I got interested in merging the archetype of kitsune with the structure of Greek tragedy as a way of opening up the symbols and language of a catastrophic love affair.

It is my belief that tragedy—both Classical and personal—inheres in the fact that character does not, in fact, change. For all that we can change specific behaviors for the better, and effect social change, and can and must and should invest in these ethical ways of being in the world, our fundamental individual natures do not actually change no matter how many weekend workshops we attend.  This is, of course, an heretical view in a self-help culture, but to me, self-help culture simply illustrates how we have domesticated and commodified the notion of “change” beyond all possibility of real use. In a sense we are stuck with ourselves, even as we are solely responsible for our own behavior as adults: we are simultaneously powerful and existentially bound. This generates enormously interesting conflict.

The structure of Classical Greek tragedy—the parados/choral entrance song, the episodes, the stasimons/choral commentaries, the exodus-kommos/choral exit and lament—offered the right emotional conveyance.

The trickster fox lover offered playfulness, intensity, ravenous hunger, uncomplicated dog-like qualities complicated by shape-shifting trickster ones, the opportunity to play with inversions and subversions of who is shape-shifting and tricking and ravening at any given moment, ferocity, sleek fur, sharp teeth, and the color orange.

Kitsune is one of a trilogy of short collections: the other two (in progress), Raven and Coyote, will come together with it to make a longer collection with a current working title of “Tricksters Make Inconstant Lovers.” Or maybe “Trickster Love.” Or “Beware the Trickster.” Or just “Trick or Treat?”

How long did it take you to write the first draft of your manuscript?

The manuscript came together in pieces over a period of several months; in January of 2012, I shaped and revised it, with feedback from first readers; in February I sent it out to Finishing Line. I have been known to sit on manuscripts for years, so for me that was extremely prompt.

What other books would you compare this story to?

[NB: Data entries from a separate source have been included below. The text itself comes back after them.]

(** ** What the table accepts of what was validated *)

(** C24: Validation mirrors the table's constraints but for a few fields: a validated creation is accepted
    by every check if and only if its port, when it has one, is in range (the port of a
    challenge without a container is not validated); a validated update of a well-formed
    challenge if and only if its attempts are positive, its port is in range, and neither
    its instancing nor its flag mode is sent empty. *)
Theorem validation_mirrors_checks T M cfg now :
  (∀ i slug id, validateCreate T M (with_defaults i) slug = ∅ →
    (Forall (λ x, x.1 = false) (challenge_checks (create_row (with_defaults i) id slug cfg now)) ↔
     ∀ p, ci_InternalPort i = Some p → (1 ≤ p ≤ 65535)%Z)) ∧
  (∀ c i cfg', well_formed c → validateUpdate T M c i = ∅ →
    (Forall (λ x, x.1 = false) (challenge_checks (update_row i cfg' now c)) ↔
     (ui_SetMaxAttempts i = true → ∀ n, ui_MaxAttempts i = Some n → (0 < n)%Z) ∧
     (ui_SetInternalPort i = true → ∀ p, ui_InternalPort i = Some p → (1 ≤ p ≤ 65535)%Z) ∧
     ui_Instancing i ≠ Some "" ∧ ui_FlagMode i ≠ Some "")).
Proof.
  assert (∀ p, (1 ≤ clampI32 p ≤ 65535)%Z ↔ (1 ≤ p ≤ 65535)%Z) as Hport.
  { intros p. unfold clampI32. destruct (Z.ltb_spec 2147483647 p); [lia|]. destruct (Z.ltb_spec p (-2147483648)); lia. }
  split.
  - intros i slug id Hv. rewrite checks_db_ok. split.
    + intros Hok p Hp. apply Hport. eapply (ok_port _ Hok). cbn. by rewrite Hp.
    + intros Hp. apply (create_well_formed T M i slug id cfg now Hv). unfold outside. rewrite opt_false.
      intros q (p & Hq & ->)%i32p_some. apply Hp in Hq. rewrite clamp_id by (unfold int32; lia). lia.
  - intros c i cfg' Hwf Hv. rewrite checks_db_ok. split.
    + intros Hok. split_and!.
      * intros Hs n Hn. assert (0 < clampI32 n)%Z as Hc by (apply (ok_attempts _ Hok); cbn; by rewrite Hs, Hn).
        unfold clampI32 in Hc. destruct (Z.ltb_spec 2147483647 n); [lia|]. destruct (Z.ltb_spec n (-2147483648)); lia.
      * intros Hs p Hp. apply Hport, (ok_port _ Hok). cbn. by rewrite Hs, Hp.
      * intros E. destruct (ok_instancing _ Hok) as [H|H]; cbn in H; by rewrite E in H.
      * intros E. destruct (ok_flag_mode _ Hok) as [H|H]; cbn in H; by rewrite E in H.
    + intros (H1 & H2 & H3 & H4). by eapply update_db_ok.
Qed.

(** ** Every operation keeps every challenge well formed *)

Record chal_inv (d : DB) : Prop := {
  ci_rows : ∀ id c, challenges d !! id = Some c → c_ID c = id ∧ well_formed c;
  ci_slugs : ∀ id id' c c', challenges d !! id = Some c → challenges d !! id' = Some c' →
    c_Slug c = c_Slug c' → id = id'
}.

Lemma slug_taken_false d id slug :
  slug_taken d id slug = false → chal_inv d → ∀ id' c, challenges d !! id' = Some c → c_Slug c = slug → id' = id.
Proof.
  intros Ht HI id' c Hc Hs. destruct (decide (id' = id)) as [|Hne]; [done|].
  enough (slug_taken d id slug = true) by congruence. unfold slug_taken, chal_rows. apply existsb_exists. exists c.
  split; [apply list_elem_of_In, elem_of_rows; eauto|].
  destruct (ci_rows d HI _ _ Hc) as [-> _]. rewrite bool_decide_false, bool_decide_true by done. done.
Qed.
Lemma chal_inv_insert d r :
  chal_inv d → slug_taken d (c_ID r) (c_Slug r) = false → well_formed r →
  chal_inv (set_challenges (<[c_ID r := r]> (challenges d)) d).
Proof.
  intros HI Ht Hr. pose proof (slug_taken_false _ _ _ Ht HI) as Hs. split; cbn [challenges set_challenges].
  - intros id c [[<- <-]|[_ Hc]]%lookup_insert_Some; [done|]. by apply HI.
  - intros id id' c c'. rewrite !lookup_insert_Some. intros [[<- <-]|[Hn Hc]] [[<- <-]|[Hn' Hc']] E; [done| | |].
    + symmetry. by eapply Hs.
    + by eapply Hs.
    + by eapply (ci_slugs d HI).
Qed.

Lemma update_well_formed T M cur i cfg now c :
  well_formed c → validateUpdate T M cur i = ∅ → db_ok (update_row i cfg now c) → well_formed (update_row i cfg now c).
Proof.
  intros [_ W1 W2 W3 (V1 & V2 & V3 & V4 & V5)] (Hslug & Htitle & Hflag & _)%update_fields Hdb.
  split; cbn [update_row c_Slug c_Title c_Flag c_PointsInitial c_PointsMin c_Decay c_MaxAttempts c_InstanceTtlSeconds]; [done|..].
  - destruct (ui_Slug i); simpl; auto.
  - destruct (ui_Title i); simpl; auto.
  - destruct (ui_Flag i); simpl; auto.
  - split_and!.
    + destruct (ui_PointsInitial i); simpl; [apply clamp_int32|done].
    + destruct (ui_SetPointsMin i); [|done]. intros m (? & _ & ->)%i32p_some. apply clamp_int32.
    + destruct (ui_SetDecay i); [|done]. intros m (? & _ & ->)%i32p_some. apply clamp_int32.
    + destruct (ui_SetMaxAttempts i); [|done]. intros m (? & _ & ->)%i32p_some. apply clamp_int32.
    + destruct (ui_SetInstanceTTL i); [|done]. intros m (? & _ & ->)%i32p_some. apply clamp_int32.
Qed.

Section Authoring.
Context {L : Libs}.

Lemma validateTypeConfig_keeps (J : DB → Prop) types id cfg : all_steps (dbi J) (validateTypeConfig types id cfg).
Proof.
  unfold validateTypeConfig. destruct (type_Get id types) as [ct|]; [|done].
  apply all_steps_bind; [apply all_steps_try, all_steps_atomic; by intros w Hw|]. intros [v|e]; [|done].
  by destruct (negb (cv_OK v)).
Qed.

Lemma Create_keeps types types' M i : all_steps (dbi chal_inv) (chal_Create types types' M i).
Proof.
  unfold chal_Create. set (slug := match ci_Slug (with_defaults i) with Some s => s | None => _ end).
  unfold OrNil. destruct (decide (validateCreate _ M (with_defaults i) slug = ∅)) as [Hv|]; [|done].
  change (mret tt ≫= ?k) with (k tt). cbn beta. apply all_steps_bind; [apply validateTypeConfig_keeps|]. intros cfg.
  apply all_steps_bind; [apply all_steps_map_err, all_steps_atomic, preserves_dbi_NewV7|]. intros id.
  apply all_steps_map_err, all_steps_atomic, preserves_dbi_query. intros now d r d' HI (Hc & -> & ->)%guarded_ok.
  apply Forall_app in Hc as [Hc Hu]. inv Hu as [|? ? _ Hu']. inv Hu' as [|? ? Hs _].
  apply chal_inv_insert; [done|exact Hs|]. apply (create_well_formed _ M i slug id cfg now Hv).
  unfold outside. rewrite opt_false. intros p Hp. apply checks_db_ok in Hc. pose proof (ok_port _ Hc p Hp). lia.
Qed.
Lemma Update_keeps types types' M id i : all_steps (dbi chal_inv) (chal_Update types types' M id i).
Proof.
  unfold chal_Update. apply all_steps_bind; [apply all_steps_map_err, all_steps_atomic, preserves_dbi_select|]. intros cur.
  unfold OrNil. destruct (decide (validateUpdate _ M cur i = ∅)) as [Hv|]; [|done].
  change (mret tt ≫= ?k) with (k tt). cbn beta. apply all_steps_bind.
  { destruct (ui_TypeConfig i); [|done]. apply all_steps_bind; [apply validateTypeConfig_keeps|done]. }
  intros cfg. apply all_steps_map_err, all_steps_atomic, preserves_dbi_query. intros now d r d' HI.
  destruct (challenges d !! id) as [c|] eqn:Hc; [|done]. intros (Hck & -> & ->)%guarded_ok.
  apply Forall_app in Hck as [Hck Hu]. inv Hu as [|? ? Hs _]. destruct (ci_rows d HI _ _ Hc) as [Hid Hwf].
  replace id with (c_ID (update_row i cfg now c)) by done. apply chal_inv_insert; [done|simpl; by rewrite Hid|].
  eapply update_well_formed; [done|exact Hv|by apply checks_db_ok].
Qed.
Lemma Delete_keeps id running confirm : all_steps (dbi chal_inv) (chal_Delete id running confirm).
Proof.
  unfold chal_Delete. apply all_steps_bind; [apply all_steps_map_err, all_steps_atomic, preserves_dbi_select|]. intros c.
  destruct (_ && _); [done|]. apply all_steps_map_err, all_steps_atomic, preserves_dbi_query.
  intros now d u d' HI [= <- <-]. split; cbn [challenges set_instances set_submissions set_attachments set_challenges].
  - intros id' c' [_ Hc]%lookup_delete_Some. by apply HI.
  - intros id1 id2 c1 c2 [_ H1]%lookup_delete_Some [_ H2]%lookup_delete_Some. by eapply (ci_slugs d HI).
Qed.

(** Any number of authors, on any registries. *)
Inductive authoring : prog World unit → Prop :=
  | au_create types types' M i : authoring (forget (chal_Create types types' M i))
  | au_update types types' M id i : authoring (forget (chal_Update types types' M id i))
  | au_delete id running confirm : authoring (forget (chal_Delete id running confirm)).

(** C23: Under every interleaving of creations, updates and deletions, every failure, and whatever types and
    scoring modes are registered, every challenge stays well formed: it satisfies each
    constraint on its kind, scoring, limits and instancing, its slug is a slug and no
    other's, its title and its flag are not empty, and its numbers fit their columns. *)
Theorem challenges_well_formed ps ps' w w' :
  Forall authoring ps → chal_inv (w_db w) → rtc pool_step (ps, w) (ps', w') → chal_inv (w_db w').
Proof.
  intros Hps HI Hr. refine (proj1 (all_steps_pool (dbi chal_inv) ps ps' w w' _ HI Hr)).
  eapply Forall_impl; [exact Hps|]. intros p [types types' M i|types types' M id i|id running confirm].
  - apply all_steps_forget, Create_keeps.
  - apply all_steps_forget, Update_keeps.
  - apply all_steps_forget, Delete_keeps.
Qed.
End Authoring.

(** ** Concrete inputs *)

Section Demo.
#[local] Existing Instance demo_libs.
(* ===== verification/PluginFiles.v ===== *)
(** * What plugins are on disk ([internal/plugin/manifest.go], [config.go], [discovery.go], [sweep.go])

    A plugin's manifest and its validation, the config it is launched with, which plugins of
    the directory are launched at all, and the sweep that kills the children an earlier
    process left behind. *)

From Stdlib Require Import Ascii.
From S2P Require Import Prelude Text Challenges.

(** ** The manifest ([manifest.go]) *)

Record ConfigKey := { ck_Type : string; ck_Required : bool; ck_Secret : bool; ck_Default : string }.
Record Manifest := {
  m_Name : string; m_Type : string; m_ABI : string; m_Version : string; m_Executable : string;
  m_Description : string; m_Override : bool; m_Config : gmap string ConfigKey
}.

(** The types a manifest may name, with the keys under which they are dispensed. *)
Definition pluginTypes : gmap string string :=
  {[ "auth" := "auth"; "scoring" := "scoring"; "notification" := "notification"; "challenge_type" := "challenge_type" ]}.
Definition nameRE : string → bool := slugRe.
Definition configTypeOK (t : string) : bool := bool_decide (t ∈ ["string"; "int"; "bool"]).
Definition dispenseKey (m : Manifest) : string := default "" (pluginTypes !! m_Type m).

(** [strconv.Atoi]: an optional sign and decimal digits, within 64 bits. *)
Definition Atoi (s : string) : option Z :=
  let digits (l : list ascii) : option N :=
    match l with
    | [] => None
    | _ => match scan_digits 0 l with (n, []) => Some n | _ => None end
    end in
  let in_range (z : Z) : option Z := if decide (- 2 ^ 63 ≤ z < 2 ^ 63)%Z then Some z else None in
  match to_bytes s with
  | "-"%char :: l => n ← digits l; in_range (- Z.of_N n)%Z
  | "+"%char :: l => n ← digits l; in_range (Z.of_N n)
  | l => n ← digits l; in_range (Z.of_N n)
  end.
(** [strconv.ParseBool]. *)
Definition ParseBool (s : string) : option bool :=
  if decide (s ∈ ["1"; "t"; "T"; "true"; "TRUE"; "True"]) then Some true else
  if decide (s ∈ ["0"; "f"; "F"; "false"; "FALSE"; "False"]) then Some false else None.

Definition ABIMajor : Z := 1.
(** What stands before the first dot. *)
Definition major_of (abi : string) : string := default "" (head (Split abi ".")).
Definition checkABIMajor (abi : string) : res unit :=
  match Atoi (TrimSpace (major_of abi)) with
  | None => Err (ErrOther "abi is not a valid major.minor")
  | Some n => if decide (n = ABIMajor) then Ok tt else Err (ErrOther "abi major is not the host's")
  end.

(** One declared key. *)
Definition check_key (c : ConfigKey) : res unit :=
  if negb (bool_decide (ck_Type c = "")) && negb (configTypeOK (ck_Type c))
  then Err (ErrOther "config: type must be string/int/bool")
  else if ck_Secret c && negb (bool_decide (ck_Default c = ""))
  then Err (ErrOther "config: a secret key must not carry a value in the manifest (env-only)")
  else Ok tt.
Fixpoint check_keys (l : list (string * ConfigKey)) : res unit :=
  match l with
  | [] => Ok tt
  | p :: l => match check_key p.2 with Ok _ => check_keys l | e => e end
  end.
(** The keys come in the order [range] gives them, which the language leaves open. *)
Definition validate (range : gmap string ConfigKey → list (string * ConfigKey)) (m : Manifest) : res unit :=
  if negb (nameRE (m_Name m)) then Err (ErrOther "name must match ^[a-z0-9]+(-[a-z0-9]+)*$") else
  match pluginTypes !! m_Type m with
  | None => Err (ErrOther "type is not one of auth/scoring/notification/challenge_type")
  | Some _ =>
      match checkABIMajor (m_ABI m) with
      | Err e => Err e
      | Ok _ =>
          if bool_decide (TrimSpace (m_Executable m) = "") then Err (ErrOther "executable is required")
          else check_keys (range (m_Config m))
      end
  end.

(** ** The config a plugin is launched with ([config.go]) *)

Section Config.
(** The runes of [strings.ToUpper], and the process's environment. *)
Context (ToUpper : string → list N) (lookupEnv : string → option string).

Definition env_rune (r : N) : bool := ((65 <=? r) && (r <=? 90) || (48 <=? r) && (r <=? 57))%N.
Definition envToken (s : string) : string :=
  of_bytes (map (λ r, if env_rune r then ascii_of_N r else "_"%char) (ToUpper s)).
Definition configEnvVar (pluginName key : string) : string :=
  "OSCTF_PLUGIN_" +:+ envToken pluginName +:+ "_" +:+ envToken key.

(** What is wrong with a value; the message quotes it. *)
Definition checkConfigType (typ val : string) : option string :=
  if decide (typ = "int") then match Atoi val with None => Some ("must be an int, got " +:+ val) | Some _ => None end else
  if decide (typ = "bool") then match ParseBool val with None => Some ("must be a bool, got " +:+ val) | Some _ => None end else
  None.

(** One key: its value, nothing, or why the plugin must not be launched. *)
Definition resolve_key (name key : string) (decl : ConfigKey) : res (option string) :=
  let env := configEnvVar name key in
  let refused msg : res (option string) := Err (ErrOther ("plugin " +:+ name +:+ ": " +:+ msg)) in
  let checked val :=
    if decide (val = "") then
      if ck_Required decl then refused ("required config " +:+ key +:+ " has no value: set " +:+ env) else Ok None
    else match checkConfigType (ck_Type decl) val with
         | None => Ok (Some val)
         | Some msg =>
             if ck_Secret decl then refused ("secret config " +:+ key +:+ " is not a valid " +:+ ck_Type decl)
             else refused ("config " +:+ key +:+ " " +:+ msg)
         end in
  match lookupEnv env with
  | Some val => checked val
  | None =>
      if ck_Secret decl then
        if ck_Required decl then refused ("required secret config " +:+ key +:+ " is unset: set " +:+ env) else Ok None
      else checked (ck_Default decl)
  end.
Fixpoint resolve_keys (name : string) (l : list (string * ConfigKey)) (out : gmap string string) : res (gmap string string) :=
  match l with
  | [] => Ok out
  | (key, decl) :: l =>
      match resolve_key name key decl with
      | Err e => Err e
      | Ok None => resolve_keys name l out
      | Ok (Some val) => resolve_keys name l (<[key := val]> out)
      end
  end.
(** The declared keys, sorted. *)
Definition sorted_keys (m : gmap string ConfigKey) : list (string * ConfigKey) :=
  merge_sort (λ p q, Is_true (String.leb p.1 q.1)) (map_to_list m).
Definition resolveConfig (m : Manifest) : res (gmap string string) :=
  resolve_keys (m_Name m) (sorted_keys (m_Config m)) ∅.
End Config.

(** ** Discovery ([discovery.go]) *)

(** What reading a file gave, and what [os.Stat] says of one. *)
Inductive read_file := Absent | Unreadable | Contents (data : string).
Record file_info := { fi_IsRegular : bool; fi_OwnerExec : bool }.
(** One entry of the plugins directory: its manifest, and the files next to it. *)
Record dir_entry := {
  de_Name : string; de_IsDir : bool; de_manifest : read_file; de_stat : string → option file_info
}.
Record discovered := { d_manifest : Manifest; d_dir : string; d_executable : string }.

Section Discovery.
(** The YAML decoder, and the order of [range]. *)
Context (parse : string → res Manifest) (range : gmap string ConfigKey → list (string * ConfigKey)).

Definition parseManifest (data : string) : res Manifest :=
  match parse data with Ok m => Ok m | Err e => Err (Wrap "parse manifest" e) end.
Definition checkExecutable (info : option file_info) : res unit :=
  match info with
  | None => Err (ErrOther "no such file")
  | Some i =>
      if negb (fi_IsRegular i) then Err (ErrOther "is not a regular file")
      else if negb (fi_OwnerExec i) then Err (ErrOther "is not executable (owner-exec bit unset)")
      else Ok tt
  end.
Definition loadOne (e : dir_entry) : option discovered :=
  match de_manifest e with
  | Contents data =>
      match parseManifest data with
      | Err _ => None
      | Ok m =>
          match validate range m with
          | Err _ => None
          | Ok _ =>
              match checkExecutable (de_stat e (m_Executable m)) with
              | Err _ => None
              | Ok _ => Some {| d_manifest := m; d_dir := de_Name e; d_executable := m_Executable m |}
              end
          end
      end
  | Absent | Unreadable => None
  end.
Definition d_name (d : discovered) : string := m_Name (d_manifest d).
(** The plugins of a name that another of them has too are all dropped. *)
Definition fail_collisions (found : list discovered) : list discovered :=
  filter (λ d, length (filter (λ d', d_name d' = d_name d) found) ≤ 1) found.
Definition sort_entries (entries : list dir_entry) : list dir_entry :=
  merge_sort (λ x y, Is_true (String.leb (de_Name x) (de_Name y))) entries.
Definition discoverPlugins (root : res (option (list dir_entry))) : res (list discovered) :=
  match root with
  | Err e => Err (Wrap "scan plugins dir" e)
  | Ok None => Ok []
  | Ok (Some entries) => Ok (fail_collisions (omap loadOne (filter (λ e, de_IsDir e = true) (sort_entries entries))))
  end.
Definition CountByType (root : res (option (list dir_entry))) (ptype : string) : nat :=
  match discoverPlugins root with
  | Err _ => 0
  | Ok found => length (filter (λ d, m_Type (d_manifest d) = ptype) found)
  end.
End Discovery.

(** ** The sweep of leaked children ([sweep.go]) *)

Record pidfileRecord := { pf_PID : Z; pf_Token : string; pf_Owner : Z }.
(** A live process: its command line, unless it cannot be read, and whether killing it fails. *)
Record process := { ps_command : option string; ps_immune : bool }.
(** The host's processes, and the pidfiles, by file name: [None] cannot be read or parsed. *)
Record OS := { os_procs : gmap Z process; os_pidfiles : gmap string (option pidfileRecord) }.
Definition set_procs v s := {| os_procs := v; os_pidfiles := os_pidfiles s |}.
Definition set_pidfiles v s := {| os_procs := os_procs s; os_pidfiles := v |}.

Definition pidTokenArg : string := "--osctf-plugin-token=".
Definition tokenArg (token : string) : string := pidTokenArg +:+ token.
Definition readPidfile (path : string) : M OS pidfileRecord := λ s,
  match os_pidfiles s !! path with
  | Some (Some r) => (if (0 <? pf_PID r)%Z then Ok r else Err (ErrOther "pidfile missing pid"), s)
  | _ => (Err (ErrOther "malformed pidfile"), s)
  end.
Definition writePidfile (name : string) (pid : Z) (token : string) (owner : Z) : M OS string := λ s,
  let path := name +:+ ".pid" in
  (Ok path, set_pidfiles (<[path := Some {| pf_PID := pid; pf_Token := token; pf_Owner := owner |}]> (os_pidfiles s)) s).
Definition processAlive (pid : Z) (s : OS) : bool := (0 <? pid)%Z && bool_decide (is_Some (os_procs s !! pid)).
(** [strings.Contains]. *)
Fixpoint contains (l sub : list ascii) : bool :=
  match strip sub l with
  | Some _ => true
  | None => match l with [] => false | _ :: l => contains l sub end
  end.
Definition processMatchesToken (pid : Z) (token : string) (s : OS) : bool :=
  negb (bool_decide (token = "")) &&
  match os_procs s !! pid with
  | Some {| ps_command := Some out |} => contains (to_bytes out) (to_bytes token)
  | _ => false
  end.
(** [SIGKILL]: the process is gone, unless the signal is refused. *)
Definition kill_process (pid : Z) : M OS unit := λ s,
  match os_procs s !! pid with
  | Some p => if ps_immune p then (Err (ErrOther "operation not permitted"), s) else (Ok tt, set_procs (delete pid (os_procs s)) s)
  | None => (Err (ErrOther "no such process"), s)
  end.
Definition remove_file (path : string) : M OS unit := modify (λ s, set_pidfiles (delete path (os_pidfiles s)) s).

(** One pidfile: the pid that was reclaimed, if any. *)
Definition sweep_one (path : string) : P OS (option Z) :=
  read ← try (atomic (readPidfile path));
  match read with
  | Err _ => mret None
  | Ok r =>
      alive ← atomic (gets (processAlive (pf_PID r)));
      if negb alive then atomic (remove_file path);; mret None else
      owned ← (if decide (pf_Owner r = 0%Z) then mret false else atomic (gets (processAlive (pf_Owner r))));
      if owned : bool then mret None else
      ours ← atomic (gets (processMatchesToken (pf_PID r) (pf_Token r)));
      if ours : bool then
        killed ← try (atomic (kill_process (pf_PID r)));
        match killed with
        | Err _ => mret None
        | Ok _ => atomic (remove_file path);; mret (Some (pf_PID r))
        end
      else atomic (remove_file path);; mret None
  end.
Fixpoint sweep_all (paths : list string) (reclaimed : list Z) : P OS (list Z) :=
  match paths with
  | [] => mret reclaimed
  | path :: paths =>
      r ← sweep_one path;
      sweep_all paths (reclaimed ++ match r with Some pid => [pid] | None => [] end)
  end.
(** The entries that are files named [*.pid]. *)
Definition HasSuffix (s suffix : string) : bool :=
  match strip (rev (to_bytes suffix)) (rev (to_bytes s)) with Some _ => true | None => false end.
Definition pidfiles_of (entries : list (string * bool)) : list string :=
  (filter (λ e, e.2 = false ∧ HasSuffix e.1 ".pid" = true) entries).*1.
(** [os.ReadDir] gives the names, sorted, and which are directories; the directory may be
    absent or unreadable. *)
Definition sweepOrphans (dir : res (option (list (string * bool)))) : P OS (list Z) :=
  match dir with
  | Err e => throw e
  | Ok None => mret []
  | Ok (Some entries) => sweep_all (pidfiles_of entries) []
  end.
(* ===== verification/Plugins.v ===== *)
(** * The plugin host ([internal/plugin], [cmd/platform/plugin_registrar.go])

    Plugins are processes of their own.  The loader discovers them, launches each under a
    supervisor that restarts it, quarantines it, reloads and stops it, publishes what a
    ready plugin provides, and lets calls through to ready plugins only, within an in-flight
    budget.  The loader shares no state with the services: its programs run on a state of
    their own, [Host]. *)

From Stdlib Require Import Ascii.
From S2P Require Import Prelude Text Env Scoring Challenges AuthApi PluginFiles.

(** ** The state machine ([state.go]) *)

Inductive State :=
  | StateDiscovered | StateLaunching | StateReady | StateUnhealthy
  | StateRestarting | StateFailed | StateDraining | StateStopped.
#[export] Instance State_eq_dec : EqDecision State.
Proof. solve_decision. Defined.

Definition legalTransitions (from : State) : list State :=
  match from with
  | StateDiscovered => [StateLaunching; StateFailed]
  | StateLaunching => [StateReady; StateRestarting; StateFailed]
  | StateReady => [StateUnhealthy; StateDraining]
  | StateUnhealthy => [StateReady; StateRestarting; StateDraining]
  | StateRestarting => [StateLaunching; StateFailed]
  | StateFailed => [StateLaunching]
  | StateDraining => [StateStopped]
  | StateStopped => []
  end.
(** The next state, when the transition is one of those. *)
Definition to (next m : State) : option State := if decide (next ∈ legalTransitions m) then Some next else None.
Definition servesNew (m : State) : bool := bool_decide (m = StateReady).
(** A plugin left behind, one whose platform still runs, and a pid that is another program's now. *)
Definition leftovers : OS :=
  {| os_procs := {[ 7%Z := {| ps_command := Some "/p/hook --osctf-plugin-token=osctf-1"; ps_immune := false |};
                    8%Z := {| ps_command := Some "/p/hook --osctf-plugin-token=osctf-2"; ps_immune := false |};
                    9%Z := {| ps_command := Some "postgres"; ps_immune := false |};
                    50%Z := {| ps_command := Some "platform"; ps_immune := false |} ]};
     os_pidfiles := {[ "a.pid" := Some {| pf_PID := 7; pf_Token := "osctf-1"; pf_Owner := 40 |};
                       "b.pid" := Some {| pf_PID := 8; pf_Token := "osctf-2"; pf_Owner := 50 |};
                       "c.pid" := Some {| pf_PID := 9; pf_Token := "osctf-3"; pf_Owner := 0 |};
                       "d.pid" := None ]} |}.
Definition listing : list (string * bool) := [("a.pid", false); ("b.pid", false); ("c.pid", false); ("d.pid", false); ("notes", false)].
Lemma sweepOrphans_exact_witness :
  ∃ gone s', run (sweepOrphans (Ok (Some listing))) leftovers = Some (Ok gone, s') ∧ gone = [7%Z] ∧
    os_procs s' !! 7%Z = None ∧ os_procs s' !! 8%Z = os_procs leftovers !! 8%Z ∧ os_procs s' !! 9%Z = os_procs leftovers !! 9%Z ∧
    fst <$> map_to_list (os_pidfiles s') ≡ₚ ["b.pid"; "d.pid"].
Proof.
  destruct (sweepOrphans_exact listing leftovers) as (gone & s' & E & Hp & _).
  { apply (bool_decide_unpack _). vm_compute. exact Logic.I. }
  exists gone, s'. split; [exact E|]. rewrite !Hp.
  assert (run (sweepOrphans (Ok (Some listing))) leftovers = Some (Ok [7%Z],
    {| os_procs := delete 7%Z (os_procs leftovers); os_pidfiles := delete "c.pid" (delete "a.pid" (os_pidfiles leftovers)) |})) as E'
    by (vm_compute; reflexivity).
  rewrite E' in E. injection E as <- <-. repeat split; vm_compute; reflexivity.
Defined.

(** The variables of two plugins may be the same one: what is a secret of one is then a public value of the other. *)
Lemma env_vars_collide :
  configEnvVar upper_ascii "web-hook" "key" = configEnvVar upper_ascii "web" "hook_key" ∧
  let env := an_env {[ configEnvVar upper_ascii "web-hook" "key" := "hunter2" ]} in
  resolveConfig upper_ascii env (a_manifest "web-hook" {[ "key" := a_key "string" true true "" ]}) = Ok {[ "key" := "hunter2" ]} ∧
  resolveConfig upper_ascii env (a_manifest "web" {[ "hook_key" := a_key "int" false false "" ]}) =
    Err (ErrOther "plugin web: config hook_key must be an int, got hunter2").
Proof. vm_compute. done. Qed.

Comparisons are tricky: for all that they are intended to attract, they can also repel or circumscribe a reader’s expectations, unintentionally making an experience of a book smaller instead of larger. Some books do resonate in similar ways, though, even if at the level of language they are quite different. To me, Kitsune might be in the emotional neighborhood of Marguerite Yourcenar’s Fires.  But each reader might also answer that question very differently, and I want them to.

What is the one-sentence synopsis of your book?

Tricksters. Ravening. Tragedy.

Oh wait, that’s three sentences.

What else about your book might pique the reader’s interest?

The story these poems tell required visceral, skinless presence and overt sensuality. In oblique ways, I think my writing always has that: strong location in place, the body, the senses. Kitsune demanded being much more direct about the sexual dimension of the human animal than I usually am, though.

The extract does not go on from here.